■ Entries shown ■
(** * Agent memory service: a shallow embedding of the consolidation and
    retrieval code, and the properties its design document states about it.

    The development follows the layout of the Python repository:
    - [SHA256] and [Utils]: [utils.py] (fingerprints, similarity, ranking);
    - [Py] and [Http]: the fragment of Python values, exceptions and Lambda
      events and responses the handlers use;
    - [Redis], [DynamoDB], [OpenSearch]: the adapters under [services/];
    - [Shortterm], [Working], [Longterm], [Semantic], [App]: the handlers;
    - [Samples] and the [...Spec] modules: concrete requests and the
      vocabulary of the statements;
    - the properties, one group per component. *)

From Stdlib Require Import ZArith QArith Floats String Ascii List Sorted Lia.
From stdpp Require Import gmap strings list fin_maps.

Local Open Scope string_scope.
Local Open Scope Z_scope.

(** ** SHA-256 on byte strings ([hashlib.sha256]) *)

Module SHA256.

Definition mask32 (x : Z) : Z := Z.land x 0xffffffff.
Definition add32 (a b : Z) : Z := mask32 (a + b).
Definition rotr (n x : Z) : Z :=
  mask32 (Z.lor (Z.shiftr x n) (Z.shiftl x (32 - n))).

Definition Ch (x y z : Z) : Z :=
  Z.lxor (Z.land x y) (Z.land (Z.lxor x 0xffffffff) z).
Definition Maj (x y z : Z) : Z :=
  Z.lxor (Z.lxor (Z.land x y) (Z.land x z)) (Z.land y z).
Definition bsig0 (x : Z) : Z := Z.lxor (Z.lxor (rotr 2 x) (rotr 13 x)) (rotr 22 x).
Definition bsig1 (x : Z) : Z := Z.lxor (Z.lxor (rotr 6 x) (rotr 11 x)) (rotr 25 x).
Definition ssig0 (x : Z) : Z := Z.lxor (Z.lxor (rotr 7 x) (rotr 18 x)) (Z.shiftr x 3).
Definition ssig1 (x : Z) : Z := Z.lxor (Z.lxor (rotr 17 x) (rotr 19 x)) (Z.shiftr x 10).

(** The round constants and the initial hash value are the first 32 bits
    of the fractional parts of the cube roots of the first 64 primes and of
    the square roots of the first 8 primes. *)
Definition is_prime (p : Z) : bool :=
  forallb (fun d => negb (p mod Z.of_nat d =? 0)) (seq 2 (Z.to_nat p - 2)).

Definition primes : list Z :=
  List.filter is_prime (map Z.of_nat (seq 2 310)).

(** The integer cube root, one bit at a time from bit [bits - 1] down. *)
Fixpoint cube_root_bits (bits : nat) (n r : Z) : Z :=
  match bits with
  | O => r
  | S b =>
      let r' := r + Z.shiftl 1 (Z.of_nat b) in
      cube_root_bits b n (if r' * r' * r' <=? n then r' else r)
  end.

Definition K : list Z :=
  Eval vm_compute in
    map (fun p => mask32 (cube_root_bits 40 (Z.shiftl p 96) 0)) primes.

Definition H0 : list Z :=
  Eval vm_compute in
    map (fun p => mask32 (Z.sqrt (Z.shiftl p 64))) (firstn 8 primes).

Fixpoint bytes_of_string (s : string) : list Z :=
  match s with
  | EmptyString => []
  | String c s' => Z.of_N (N_of_ascii c) :: bytes_of_string s'
  end.

(** Big-endian bytes of [x], [n] of them. *)
Fixpoint be_bytes (n : nat) (x : Z) : list Z :=
  match n with
  | O => []
  | S n' => Z.land (Z.shiftr x (8 * Z.of_nat n')) 0xff :: be_bytes n' x
  end.

Definition pad (msg : list Z) : list Z :=
  let len := Z.of_nat (length msg) in
  let zeros := Z.to_nat ((55 - len) mod 64) in
  msg ++ [0x80] ++ repeat 0 zeros ++ be_bytes 8 (8 * len).

Fixpoint words_of_bytes (fuel : nat) (bs : list Z) : list Z :=
  match fuel, bs with
  | S fuel', b0 :: b1 :: b2 :: b3 :: rest =>
      (Z.shiftl b0 24 + Z.shiftl b1 16 + Z.shiftl b2 8 + b3)
        :: words_of_bytes fuel' rest
  | _, _ => []
  end.

Fixpoint chunks16 (fuel : nat) (ws : list Z) : list (list Z) :=
  match fuel, ws with
  | S fuel', _ :: _ => firstn 16 ws :: chunks16 fuel' (skipn 16 ws)
  | _, _ => []
  end.

(** Message schedule: [w] holds W[0..t-1]; [n] more words are appended. *)
Fixpoint schedule (n : nat) (w : list Z) : list Z :=
  match n with
  | O => w
  | S n' =>
      let t := length w in
      let at_ (k : nat) := nth (t - k) w 0 in
      schedule n'
        (w ++ [add32 (add32 (ssig1 (at_ 2%nat)) (at_ 7%nat))
                     (add32 (ssig0 (at_ 15%nat)) (at_ 16%nat))])
  end.

Record regs := Regs { ra : Z; rb : Z; rc : Z; rd : Z; re : Z; rf : Z; rg : Z; rh : Z }.

Definition round (r : regs) (kw : Z * Z) : regs :=
  let t1 := add32 (add32 (add32 (rh r) (bsig1 (re r))) (Ch (re r) (rf r) (rg r)))
                  (add32 (fst kw) (snd kw)) in
  let t2 := add32 (bsig0 (ra r)) (Maj (ra r) (rb r) (rc r)) in
  Regs (add32 t1 t2) (ra r) (rb r) (rc r) (add32 (rd r) t1) (re r) (rf r) (rg r).

Definition regs_of (h : list Z) : regs :=
  Regs (nth 0 h 0) (nth 1 h 0) (nth 2 h 0) (nth 3 h 0)
       (nth 4 h 0) (nth 5 h 0) (nth 6 h 0) (nth 7 h 0).

Definition list_of (r : regs) : list Z :=
  [ra r; rb r; rc r; rd r; re r; rf r; rg r; rh r].

Definition compress (h : list Z) (block : list Z) : list Z :=
  let w := schedule 48 block in
  let r := fold_left round (combine K w) (regs_of h) in
  map (fun p => add32 (fst p) (snd p)) (combine h (list_of r)).

Definition hex_digit (d : Z) : ascii :=
  if d <? 10 then ascii_of_N (Z.to_N (48 + d)) else ascii_of_N (Z.to_N (87 + d)).

Fixpoint hex_of_bytes (bs : list Z) : string :=
  match bs with
  | [] => EmptyString
  | b :: bs' =>
      String (hex_digit (Z.shiftr b 4))
        (String (hex_digit (Z.land b 0xf)) (hex_of_bytes bs'))
  end.

Definition hexdigest (s : string) : string :=
  let padded := pad (bytes_of_string s) in
  let ws := words_of_bytes (length padded) padded in
  let h := fold_left compress (chunks16 (length ws) ws) H0 in
  hex_of_bytes (flat_map (be_bytes 4) h).

End SHA256.

(** ** The fragment of Python the handlers rely on *)

Module Py.

(** Exceptions the modelled code can raise or catch. *)
Inductive exn :=
| AttributeError (obj attr : string)
| ZeroDivisionError
| OverflowError
| ValueError
| IndexError
| TypeError
| KeyError (key : string)
| PydanticValidationError (field : string)
| ResponseError (msg : string)
| ConnectionError
| Exception_ (msg : string).

(** The outcome of a Python call: a value, or a raised exception. *)
Inductive res (A : Type) :=
| Ok (a : A)
| Raise (e : exn).
Arguments Ok {A} a.
Arguments Raise {A} e.

Definition bind {A B} (m : res A) (k : A -> res B) : res B :=
  match m with
  | Ok a => k a
  | Raise e => Raise e
  end.

(** [[f(x) for x in l]], stopping at the first exception *)
Fixpoint comprehension {A B} (f : A -> res B) (l : list A) : res (list B) :=
  match l with
  | [] => Ok []
  | x :: l' => bind (f x) (fun y => bind (comprehension f l') (fun ys => Ok (y :: ys)))
  end.

(** JSON-like values: what request bodies, query parameters and stored
    records are made of.  Dictionaries are finite maps on string keys. *)
#[warnings="-register-all"]
Inductive pyval :=
| PNone
| PBool (b : bool)
| PInt (z : Z)
| PFloat (f : float)
| PStr (s : string)
| PList (l : list pyval)
| PDict (d : gmap string pyval)
| PDumps (v : pyval).   (* the [str] that [json.dumps(v)] returns *)

(** Python truthiness ([if v:], [v or d], [not v]). *)
Definition truthy (v : pyval) : bool :=
  match v with
  | PNone => false
  | PBool b => b
  | PInt z => negb (z =? 0)
  | PFloat f => negb (PrimFloat.eqb f 0%float)
  | PStr s => negb (String.eqb s "")
  | PList l => match l with [] => false | _ => true end
  | PDict d => negb (bool_decide (d = ∅))
  | PDumps _ => true
  end.

(** [a or b] *)
Definition py_or (a b : pyval) : pyval := if truthy a then a else b.

(** [d.get(k)] and [d.get(k, dflt)] *)
Definition get (d : gmap string pyval) (k : string) : pyval :=
  default PNone (d !! k).
Definition get_d (d : gmap string pyval) (k : string) (dflt : pyval) : pyval :=
  default dflt (d !! k).

(** [l[:n]] for a Python int [n]: a negative bound counts from the end. *)
Definition slice_to {A} (l : list A) (n : Z) : list A :=
  if 0 <=? n then take (Z.to_nat n) l
  else take (Z.to_nat (Z.of_nat (length l) + n)) l.

End Py.

Notation "'let*' x ':=' m 'in' k" := (Py.bind m (fun x => k))
  (at level 10, x name, m at level 100, k at level 200).

(** ** [utils.py] *)

Module Utils.
Import Py.

(** [hash_content]: the first 16 hex characters of the SHA-256 digest.
    Strings are byte strings, so [content.encode()] is the identity. *)
Definition hash_content (content : string) : string :=
  String.substring 0 16 (SHA256.hexdigest content).

(** [validate_required_fields]: the fields that are absent or [None]. *)
Definition validate_required_fields
    (data : gmap string pyval) (required_fields : list string) : list string :=
  List.filter
    (fun field => match data !! field with
                  | None | Some PNone => true
                  | Some _ => false
                  end)
    required_fields.

(** *** Ranking and deduplication *)

(** A candidate, as [merge_and_rank_results] sees it: the keys it reads
    with [.get(key, default)] may each be absent.  Scores are rationals
    (only their order matters here); timestamps are ISO strings. *)
Record result := Result {
  r_id : string;
  r_relevance_score : option Q;
  r_timestamp : option string;
  r_content : option string
}.

(** [result.get('relevance_score', 0)], [x.get('timestamp', '')],
    [result.get('content', '')] *)
Definition relevance_score (r : result) : Q := default 0%Q (r_relevance_score r).
Definition timestamp (r : result) : string := default "" (r_timestamp r).
Definition content (r : result) : string := default "" (r_content r).

(** The sort key [(relevance_score, timestamp)] and Python's [<] on such
    pairs: the first components decide unless they are equal. *)
Definition sort_key (r : result) : Q * string := (relevance_score r, timestamp r).

Definition key_lt (k1 k2 : Q * string) : bool :=
  if Qeq_bool (fst k1) (fst k2) then String.ltb (snd k1) (snd k2)
  else negb (Qle_bool (fst k2) (fst k1)).

(** [sorted(..., key=..., reverse=True)]: descending, and stable (elements
    with equal keys keep their input order).  Insertion from the right:
    [x] precedes everything in [l] in the input, so it goes in front of the
    first element whose key is not strictly greater. *)
Fixpoint insert_desc (x : result) (l : list result) : list result :=
  match l with
  | [] => [x]
  | y :: l' =>
      if key_lt (sort_key x) (sort_key y) then y :: insert_desc x l'
      else x :: l
  end.

Definition sorted_reverse (l : list result) : list result :=
  fold_right insert_desc [] l.

(** The deduplication loop, with its [seen_hashes] set. *)
Fixpoint unique_loop (seen_hashes : gset string) (l : list result) : list result :=
  match l with
  | [] => []
  | r :: l' =>
      let content_hash := hash_content (content r) in
      if decide (content_hash ∈ seen_hashes) then unique_loop seen_hashes l'
      else r :: unique_loop ({[content_hash]} ∪ seen_hashes) l'
  end.

Definition passes (relevance_threshold : Q) (r : result) : bool :=
  Qle_bool relevance_threshold (relevance_score r).

Definition merge_and_rank_results
    (results : list result) (max_results : Z) (relevance_threshold : Q)
    : list result :=
  let filtered_results := List.filter (passes relevance_threshold) results in
  let sorted_results := sorted_reverse filtered_results in
  let unique_results := unique_loop ∅ sorted_results in
  slice_to unique_results max_results.

(** *** Cosine similarity

    A component is a Python [int] or [float].  Floats are IEEE binary64
    ([PrimFloat]); an [int] that meets a [float] is converted first, rounded
    to nearest, and the conversion raises [OverflowError] when the [int] is
    too large.  [sum] adds from the [int] 0, left to right, the terms being
    computed one at a time (as CPython does up to 3.11; later versions carry
    a correction term along when they add floats, which can change the last
    bits of a sum).  [x ** 0.5] is taken as the correctly rounded square
    root, from which the C library's [pow] can differ in the last bit; its
    base, a sum of squares, is never negative
    ([SimilarityFacts.squares_are_not_negative]), so Python's complex power
    does not arise.  [/] converts an [int] dividend first and then raises
    [ZeroDivisionError] on a zero divisor. *)

Inductive num := NInt (z : Z) | NFloat (f : float).

(** [float(z)] *)
Definition to_float (z : Z) : res float :=
  match binary_normalize prec emax z 0 false with
  | S754_infinity _ => Raise OverflowError
  | sf => Ok (SF2Prim sf)
  end.

Definition mul (a b : num) : res num :=
  match a, b with
  | NInt x, NInt y => Ok (NInt (x * y))
  | NInt x, NFloat g => let* f := to_float x in Ok (NFloat (f * g)%float)
  | NFloat f, NInt y => let* g := to_float y in Ok (NFloat (f * g)%float)
  | NFloat f, NFloat g => Ok (NFloat (f * g)%float)
  end.

Definition add (a b : num) : res num :=
  match a, b with
  | NInt x, NInt y => Ok (NInt (x + y))
  | NInt x, NFloat g => let* f := to_float x in Ok (NFloat (f + g)%float)
  | NFloat f, NInt y => let* g := to_float y in Ok (NFloat (f + g)%float)
  | NFloat f, NFloat g => Ok (NFloat (f + g)%float)
  end.

(** [sum(term(x) for x in l)] *)
Definition py_sum {A} (term : A -> res num) (l : list A) : res num :=
  fold_left (fun acc x => let* a := acc in let* t := term x in add a t) l (Ok (NInt 0)).

(** [x ** 0.5] *)
Definition pow_half (x : num) : res float :=
  match x with
  | NInt z => let* f := to_float z in Ok (PrimFloat.sqrt f)
  | NFloat f => Ok (PrimFloat.sqrt f)
  end.

(** [a / b] for a float [b] *)
Definition truediv (a : num) (b : float) : res float :=
  let* x := match a with NInt z => to_float z | NFloat f => Ok f end in
  if (b =? 0)%float then Raise ZeroDivisionError else Ok (x / b)%float.

Definition dot_product (query_embedding doc_embedding : list num) : res num :=
  py_sum (fun ab => mul (fst ab) (snd ab)) (combine query_embedding doc_embedding).

Definition magnitude (v : list num) : res float :=
  let* s := py_sum (fun a => mul a a) v in pow_half s.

■ Directions for this task ■
Nothing past the line containing "events and responses the handlers use;" should be restated; transcribe the material exactly from its first line through that line.

■ Task answer ■
(** * Agent memory service: a shallow embedding of the consolidation and
    retrieval code, and the properties its design document states about it.

    The development follows the layout of the Python repository:
    - [SHA256] and [Utils]: [utils.py] (fingerprints, similarity, ranking);
    - [Py] and [Http]: the fragment of Python values, exceptions and Lambda
      events and responses the handlers use;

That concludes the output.